Type of heating equipment most often used, ascertained for occupied units and vacant units. Vacant units are classified by the type of heating equipment available for use by the intended occupants or that used by the previous occupants if the unit is without heating equipment. This item was asked on a sample basis.
Steam or hot water system
A central heating system which supplies steam or hot water to conventional radiators, baseboard radiators, heating pipes embedded in walls or ceilings, heating coils or equipment which are part of a combined heating-ventilating or heating-air conditioning system.
A furnace which provides warm air through ducts (passageways for air movement) leading to the various rooms. Electric heat pumps are excluded.
A combination heating-cooling system with indoor and outdoor coils, a compressor, and a refrigerant to pump hot air in during the winter and cooled air in during the summer. The heat pump may be centrally installed with ducts to the rooms, or there may be individual heat pumps in the rooms. It may also be known as a reverse cycle system.
Other built-in electric units
Electric heating units permanently installed in the floors, walls, ceiling, or baseboards which are a part of the electrical installation of the building. (Electric heating devices that are plugged into an electric socket or outlet are not built in.)
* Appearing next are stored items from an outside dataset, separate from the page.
(** routes to peers follow the best path.  If the best path is unchanged
    nothing is sent; if it is lost every peer the prefix was sent to gets one
    withdrawal and the sent routes are cleared; if it is replaced the new path
    is communicated and, when the old best path is still known, what was sent
    is withdrawn after that. *)
Theorem process_dest_outputs d :
  result process_dest d = Ret tt →
  ∃ new, (new = None ↔ merged_known d = []) ∧
    outputs process_dest d = best_change_outputs d (merged_known d) new ∧
    d_sent (final process_dest d) = best_change_sent d new ∧
    opt_same_path (d_best (final process_dest d)) new = true.
Proof.
  intros Hr. destruct (process_paths_run d) as (r & Hrun & Hspec).
  destruct r as [[new reason]|e].
  - exists new.
    assert (Hnone : new = None → merged_known d = []) by (intros ->; done).
    destruct (process_dest_run d (new, reason) Hrun Hnone) as [nid E]. cbn [fst snd] in E.
    unfold outputs, final. rewrite E. cbn [fst snd]. split_and!; try done.
    + split; [done|]. intros Hk. destruct new as [p|]; [|done].
      destruct Hspec as [[_ Hk']|Hk']; rewrite Hk in Hk'; done.
    + cbn. destruct (opt_same_path (d_best d) new) eqn:Eb; [done|].
      destruct new; cbn; [apply Z.eqb_refl|done].
  - exfalso. unfold result, BgpTable.process_dest, mbind, M_bind in Hr.
    by rewrite Hrun in Hr.
Qed.

(** The choice that [process_paths] returns is optimal among the known paths. *)
Lemma merged_best ipv4_to_str d (r : outcome pyexn (option path * bpr)) :
  (∀ z, 0 ≤ z < 2 ^ 32 → ipv4_to_int (ipv4_to_str z) = Some z) →
  Forall (path_ok ipv4_to_str) (merged_known d) →
  match r with
  | Ret (None, _) => merged_known d = []
  | Ret (Some p, reason) =>
      reason = BPR_ONLY_PATH ∧ merged_known d = [p] ∨
      compute_best_known_path ipv4_to_int local_asn (merged_known d) =
        Some (Ret (p, reason))
  | Raise e =>
      compute_best_known_path ipv4_to_int local_asn (merged_known d) = Some (Raise e)
  end →
  ∃ new reason, r = Ret (new, reason) ∧
    match new with
    | None => merged_known d = []
    | Some b => ∃ before after, merged_known d = before ++ b :: after ∧
        Forall (λ q, key_lt (path_key ipv4_to_int local_asn b)
                            (path_key ipv4_to_int local_asn q)) before ∧
        Forall (λ q, key_le (path_key ipv4_to_int local_asn b)
                            (path_key ipv4_to_int local_asn q)) after
    end.
Proof.
  intros Hrt Hok' Hspec. destruct (merged_known d) as [|p l] eqn:Em.
  - destruct r as [[[b|] reason]|e]; [| |by cbn in Hspec].
    + by destruct Hspec as [[_ ?]|?].
    + by eexists _, _.
  - apply Forall_cons in Hok' as [Hp Hl].
    destruct (best_path_loop_spec ipv4_to_str ipv4_to_int Hrt local_asn p BPR_ONLY_PATH l Hp Hl)
      as (best & reason & Eb & _ & _ & before & after & Hsplit & Hb & Ha).
    destruct r as [[[b|] reason']|e]; cbn in Hspec.
    + exists (Some b), reason'. split; [done|].
      destruct Hspec as [[-> [= -> ->] ]|Hs]; [by exists [], []|].
      rewrite Eb in Hs. injection Hs as -> ->. by exists before, after.
    + done.
    + rewrite Eb in Hspec. done.
Qed.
Floor, wall or pipeless furnace
Three kinds of heating methods. The question does not distinguish between them. Floor furnaces are below the floor and deliver heated air to the room immediately above or (if under a partition) to the room on each side. Wall furnaces are installed in a partition or in an outside wall and deliver heated air to the rooms on one or both sides. Pipeless furnaces are installed in basements and deliver heated air through a large register in the floor of the room or hallway immediately above.
Lacking central heating system
Circulating heaters, convectors, radiant gas heaters, other nonportable room heaters that burn gas, oil, kerosene, or other liquid fuel, and which are connected to a flue, vent, or chimney to remove smoke and fumes.
Room heaters without flue
Any room heater (not portable) that burns gas, oil, kerosene, which is not connected to a flue, vent, or chimney.
Fireplaces, stoves, or portable room heaters
Three kinds of heating methods. The question does not distinguish between them. Fireplaces used as the principal source of heat are counted here, as are ranges and stoves, including parlor stoves, circulating heaters, cookstoves also used for heating, etc. portable room heaters can be picked up and moved around at will, either without limitation (kerosene, oil, gasoline heaters) or within the radius allowed by a flexible gas hose or an electric cord (gas, electric heaters). This classification includes all electric heaters that get current through a cord plugged into an electric wall outlet.
Units with no heating equipment. Most common in the warmest part of the country (Hawaii, Florida, etc.) and seasonal units not intended for winter occupancy.
A test survey taken before the census showed relatively large biases for certain types of heating equipment, particularly in multi-unit structures, when compared to reinterviews. A 1970 census evaluation study found that "steam or hot water system," "central warm air furnaces," and "floor, wall, or pipeless furnace" were under reported, and that "built in electric units" and "room heaters with flue" were over-reported.
Similar data have been collected since 1940. The electric heat pump category includes the central heat pumps which were part of the "central warm air furnace" category in 1970, as well as the individual room heat pumps which were included in the "built-in electric units" category in 1970. A 1970 write-in category for "other means of heating" was deleted.